Читаем Психология. Психотехника. Психагогика полностью

Можно показать – апеллируя не только к очевидностям обыденного сознания, но также и к базовым представлениям, характерным для собственно психологического видения человека, для психологического мышления о нем, равно как и к «опытам о человеке», существующим в психопрактике, в разных ее направлениях (как классических, так и современных), – что взгляд на человека как на «человека желающего», как на «субъекта желания» не только является отправной точкой в разработке самых разных отдельных тем и проблем психологии, положим – психологии мотивации (что само уже кладется затем в основание разработки всех других тем и проблем, и не только в рамках доминирующей в отечественной психологии «теории деятельности»), но что такой взгляд на человека конституирует психологическую мысль о нем как таковую, является тем, с чем всякая психологическая мысль о человеке сегодня, и даже (если иметь в виду тот неизгладимый отпечаток, который наложил на нее – включая и те направления, которые, казалось бы, стоят к нему в оппозиции, – психоанализ): особенно сегодня! – с чем психологическая мысль «стоит и падает».

Нащупывая подступы к этой теме критики «человека желающего» и, стало быть, к чтению Фуко, мы воспользуемся некоторыми ходами мысли Доминика Фернандеса в его книжке об Эйзенштейне. Книжка эта во многом спорная – и в том, что касается интерпретации отдельных сторон и моментов творчества Эйзенштейна и даже корректности обращения с фактами – фактами его биографии (у нас еще будет повод сказать об этом), и в том, что касается общей ориентации этого, по крупному счету – психоаналитического, этюда.

Тем интересней отметить один важный ход Фернандеса в самом конце его книги, где он говорит о неоднозначности последствий собственной – самого Эйзенштейна – попытки самопонимания и разрешения своих психологических конфликтов с помощью психоанализа, то есть, в данном случае, самоанализа.

А следует сказать, что Эйзенштейн не только основательно знал современный ему психоанализ, но и владел им. Владел настолько, что своими конкретными опытами анализа искусства, художественного творчества – как других художников (можно указать, к примеру, на блестящий эйзенштейновский анализ Пиранези), так и своего собственного, – этими своими опытами анализа творчества (как, впрочем, и опытами анализа своей личности, своих собственных психологических проблем, включая и те, о которых ведет речь в своей книге Фернандес) Эйзенштейн, бесспорно, мог бы «дать фору» любому, самому крупному психоаналитику.

Важно при этом: анализа не только «ретро-», но и «про-спективного».
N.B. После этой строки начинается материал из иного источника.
(** * Additive synthesis engine of the chord ear trainer

    A shallow embedding of [ChordRecognitionApp.calc_B], [play_chord],
    [_play] and the stream [callback] of [chord_trainer.py], over the
    real numbers; and, further down, of the steps of the trainer that
    choose what is played ([load_preset_file], [random_preset],
    [next_chord], [replay_chord]) and of its [ToolTip].

    Conventions of the embedding.
    - A Python or numpy float is a real number ([R]): rounding and
      overflow are not modelled.  The operations that leave the reals
      in Python are modelled explicitly, see [outcome].
    - The numpy arrays of shape [(P,)] are lists; the broadcast
      [(P, frames)] matrices of the callback are computed column by
      column (one column per output sample).
    - The closure variables of [callback] form the record [Session];
      the callback is a state transformer on it.
    - [np.random.uniform] reads the global generator: the generator is
      a stream of unit-interval draws with a read position.
    - [eval] is taken as a function from the text of a ratio to a
      number or an exception; the frame count the stream passes to the
      callback is a natural number. *)

From Stdlib Require Import String Ascii Bool ZArith List Reals Lra Lia.
Import ListNotations.

Open Scope R_scope.

(** ** Outcomes of Python code *)

Inductive exn : Set :=
| NameError
| SyntaxError
| ZeroDivisionError
| ValueError.

(** [Ok a]: the code runs on with the real value [a].
    [Raise e]: a Python exception propagates.
    [NotReal]: no exception, but an operation left the real numbers
    (numpy division by zero or square root of a negative number, which
    only warn and give inf or nan; a float power with a complex
    result); the code runs on with values the model does not follow. *)
Inductive outcome (A : Type) : Type :=
| Ok (a : A)
| Raise (e : exn)
| NotReal.

Arguments Ok {A} a.
Arguments Raise {A} e.
Arguments NotReal {A}.

Definition bind {A B : Type} (m : outcome A) (f : A -> outcome B) : outcome B :=
  match m with
  | Ok a => f a
  | Raise e => Raise e
  | NotReal => NotReal
  end.

Notation "x <- m ;; k" := (bind m (fun x => k))
  (at level 61, m at next level, right associativity).

Fixpoint mapM {A B : Type} (f : A -> outcome B) (l : list A) : outcome (list B) :=
  match l with
  | [] => Ok []
  | a :: l' => b <- f a ;; bs <- mapM f l' ;; Ok (b :: bs)
  end.

(** ** Float operations *)

(** Python [x / y] on floats: raises on a zero divisor. *)
Definition py_div (x y : R) : outcome R :=
  if Req_dec_T y 0 then Raise ZeroDivisionError else Ok (x / y).

(** Python [x ** y] on floats. *)
Definition py_pow (x y : R) : outcome R :=
  if Rlt_dec 0 x then Ok (Rpower x y)
  else if Req_dec_T x 0 then
    if Rlt_dec 0 y then Ok 0
    else if Req_dec_T y 0 then Ok 1
    else Raise ZeroDivisionError
  else if Req_dec_T y (IZR (Int_part y)) then Ok (powerRZ x (Int_part y))
  else NotReal.

(** numpy [x / y]: warns on a zero divisor and gives inf or nan. *)
Definition np_div (x y : R) : outcome R :=
  if Req_dec_T y 0 then NotReal else Ok (x / y).

(** [np.sqrt]: warns on a negative argument and gives nan. *)
Definition np_sqrt (x : R) : outcome R :=
  if Rlt_dec x 0 then NotReal else Ok (sqrt x).

(** numpy [k ** p] for an integer [k >= 1] of [np.arange(1, n + 1)]
    and a float [p]. *)
Definition np_pow (k : Z) (p : R) : R := Rpower (IZR k) p.

(** numpy [x % y] (floored remainder) for a positive [y]. *)
Definition np_mod (x y : R) : R := x - IZR (Int_part (x / y)) * y.

(** [np.sum] *)
Definition np_sum (l : list R) : R := fold_right Rplus 0 l.

(** [np.arange(1, n + 1)] *)
Definition arange1 (n : Z) : list Z := map Z.of_nat (seq 1 (Z.to_nat n)).

(** ** The application object *)

(** The fields of [self] read by the synthesis code. *)
Record App : Type := mkApp {
  fs : Z;
  n_harmonics : Z;
  jitter : R;
  rolloff_coeff : R;
  decay_time : R;
  decay_exponent : R;
  duration : R;
  base_freq : R;
  f0 : R;
  B0 : R;
  beta : R
}.

(** [calc_B]: [self.B0 * (f / self.f0)**self.beta] *)
Definition calc_B (self : App) (f : R) : outcome R :=
  q <- py_div f (f0 self) ;;
  w <- py_pow q (beta self) ;;
  Ok (B0 self * w).

(** ** The state captured by the callback *)

Record Session : Type := mkSession {
  s_fs : Z;
  f_list : list R;
  amp_list : list R;
  tau_list : list R;
  norm : R;
  phases : list R;
  t_cur : R
}.

(** What a call of [play_chord] gives: what its caller gets back, and
    what the body of the thread it started comes to. *)
Record Spawned (A : Type) : Type := mkSpawned {
  caller_gets : outcome unit;
  thread_runs : outcome A
}.

Arguments caller_gets {A} _.
Arguments thread_runs {A} _.

Section Synthesis.

(** Python's [eval] on a ratio expression: a number, or an exception. *)
Variable eval : string -> outcome R.

(** The draws of the global generator, each in the unit interval, as
    [random_sample] gives them. *)
Variable rng : nat -> R.

(** [np.random.uniform(low, high, size=n)] read at position [pos]. *)
Definition uniform (low high : R) (n pos : nat) : list R :=
  map (fun i => low + (high - low) * rng (pos + i)%nat) (seq 0 n).

(** Number of draws one iteration of the ratio loop takes. *)
Definition draws (self : App) : nat :=
  if Rlt_dec 0 (jitter self) then List.length (arange1 (n_harmonics self)) else 0%nat.

(** [pitch * k * np.sqrt(1 + B * k**2)] at one [k] *)
Definition stretched (pitch B : R) (k : Z) : outcome R :=
  s <- np_sqrt (1 + B * IZR (k ^ 2)) ;;
  Ok (pitch * IZR k * s).

(** Elementwise sum of two arrays of one shape. *)
Definition np_add (a b : list R) : list R :=
  map (fun xy => fst xy + snd xy) (combine a b).

(** The body of the loop [for r in ratios]: the three arrays it
    appends. *)
Definition ratio_partials (self : App) (r : string) (pos : nat)
  : outcome (list R * list R * list R) :=
  m <- eval r ;;
  let pitch := base_freq self * m in
  B <- calc_B self pitch ;;
  let k := arange1 (n_harmonics self) in
  f_k <- mapM (stretched pitch B) k ;;
  let f_k :=
    if Rlt_dec 0 (jitter self)
    then np_add f_k (uniform (- jitter self) (jitter self) (List.length f_k) pos)
    else f_k in
  let amp := map (fun ki => 1 / np_pow ki (rolloff_coeff self)) k in
  let tauk := map (fun ki => decay_time self / np_pow ki (decay_exponent self)) k in
  Ok (f_k, amp, tauk).

(** The loop over the ratios.  An iteration that left the reals does
    not stop the loop: an exception of a later iteration still
    propagates. *)
Fixpoint partial_lists (self : App) (ratios : list string) (pos : nat)
  : outcome (list (list R) * list (list R) * list (list R)) :=
  match ratios with
  | [] => Ok ([], [], [])
  | r :: ratios' =>
      let rest := partial_lists self ratios' (pos + draws self)%nat in
      match ratio_partials self r pos with
      | Ok (f_k, amp, tauk) =>
          match rest with
          | Ok (fl, al, tl) => Ok (f_k :: fl, amp :: al, tauk :: tl)
          | Raise e => Raise e
          | NotReal => NotReal
          end
      | Raise e => Raise e
      | NotReal =>
          match rest with
          | Raise e => Raise e
          | _ => NotReal
          end
      end
  end.

(** [np.concatenate]: raises on an empty list of arrays. *)
Definition np_concatenate (ls : list (list R)) : outcome (list R) :=
  match ls with
  | [] => Raise ValueError
  | _ => Ok (concat ls)
  end.

(** [_play] up to the opening of the output stream: the state the
    callback starts from. *)
Definition _play (self : App) (ratios : list string) (pos : nat) : outcome Session :=
  match partial_lists self ratios pos with
  | Raise e => Raise e
  | NotReal => NotReal
  | Ok (fl, al, tl) =>
      f_list <- np_concatenate fl ;;
      amp_list <- np_concatenate al ;;
      tau_list <- np_concatenate tl ;;
      norm <- np_div 0.3 (np_sum amp_list) ;;
      Ok {| s_fs := fs self;
            f_list := f_list;
            amp_list := amp_list;
            tau_list := tau_list;
            norm := norm;
            phases := map (fun _ => 0) f_list;
            t_cur := 0 |}
  end.

(** [play_chord]: starts a daemon thread on [_play] and returns. *)
Definition play_chord (self : App) (ratios : list string) (pos : nat) : Spawned Session :=
  {| caller_gets := Ok tt;
     thread_runs := _play self ratios pos |}.

End Synthesis.

(** ** The stream callback *)

(** [np.arange(frames, dtype=np.float32) / fs] *)
Definition block_times (fs : Z) (frames : nat) : list R :=
  map (fun i => INR i / IZR fs) (seq 0 frames).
Поскольку даже тогда, когда по форме, по своему прямому и внешнему содержанию это, вроде бы, и был анализ уже готовых и даже чужих вещей искусства, то по своему внутреннему, часто косвенному, но действительному содержанию, по своему положению относительно его собственного творчества и своему значению для него – это есть всегда анализ, внутренне и по сути нацеленный не столько на понимание уже готовых вещей искусства и уже свершившихся (безразлично – своих или чужих) актов творчества, сколько – на понимание текущего, здесь и сейчас происходящего – и всегда своего! – творчества. Анализ поэтому, ориентированный всегда не столько на внешнее этому творчеству его «объяснение», сколько на то, чтобы открывать этому творчеству “дорогу”, его «высвобождать», позволять ему развертываться. Анализ, ориентированный, стало быть, не столько уже даже на «понимание творчества», сколько на «понимание “для” творчества», – анализ, «включенный в» творчество, обеспечивающий его, выполняемый художником для решения своих собственных, актуальных здесь-и-теперь творческих задач.

Так вот, говоря о неоднозначности последствий предпринятого Эйзенштейном самоанализа, Фернандес – пока в полном согласии с точкой зрения самого психоанализа, с точкой зрения Фрейда (в «прогрессивной», как выражается Фернандес, Фрейда «части») – отмечает прежде всего бесспорный и чрезвычайно важный «позитивный» – «освобождающий» – результат этого самоанализа.

Вскрывая смысл – «исторический» или «генеалогический» (в психоаналитическом, фрейдовском понимании этих слов) смысл всяких, в том числе и «отклоняющихся» (в данном случае – «гомосексуальных») форм психической жизни человека и соответствующей его психической конституции, то есть «прослеживая» их психогенез, как правило, уводящий – как к их истокам – к событиям далекого прошлого пациента, вплоть до событий его раннего детства, то есть интерпретируя «смысл» наличного у взрослого человека психологического феномена в терминах так представляемого процесса его образования, или «происхождения», – психоанализ, тем самым, «переписывает» этот смысл в терминах событий, за которые человек уже не несет, не может и потому не должен нести никакой, в том числе и нравственной, ответственности.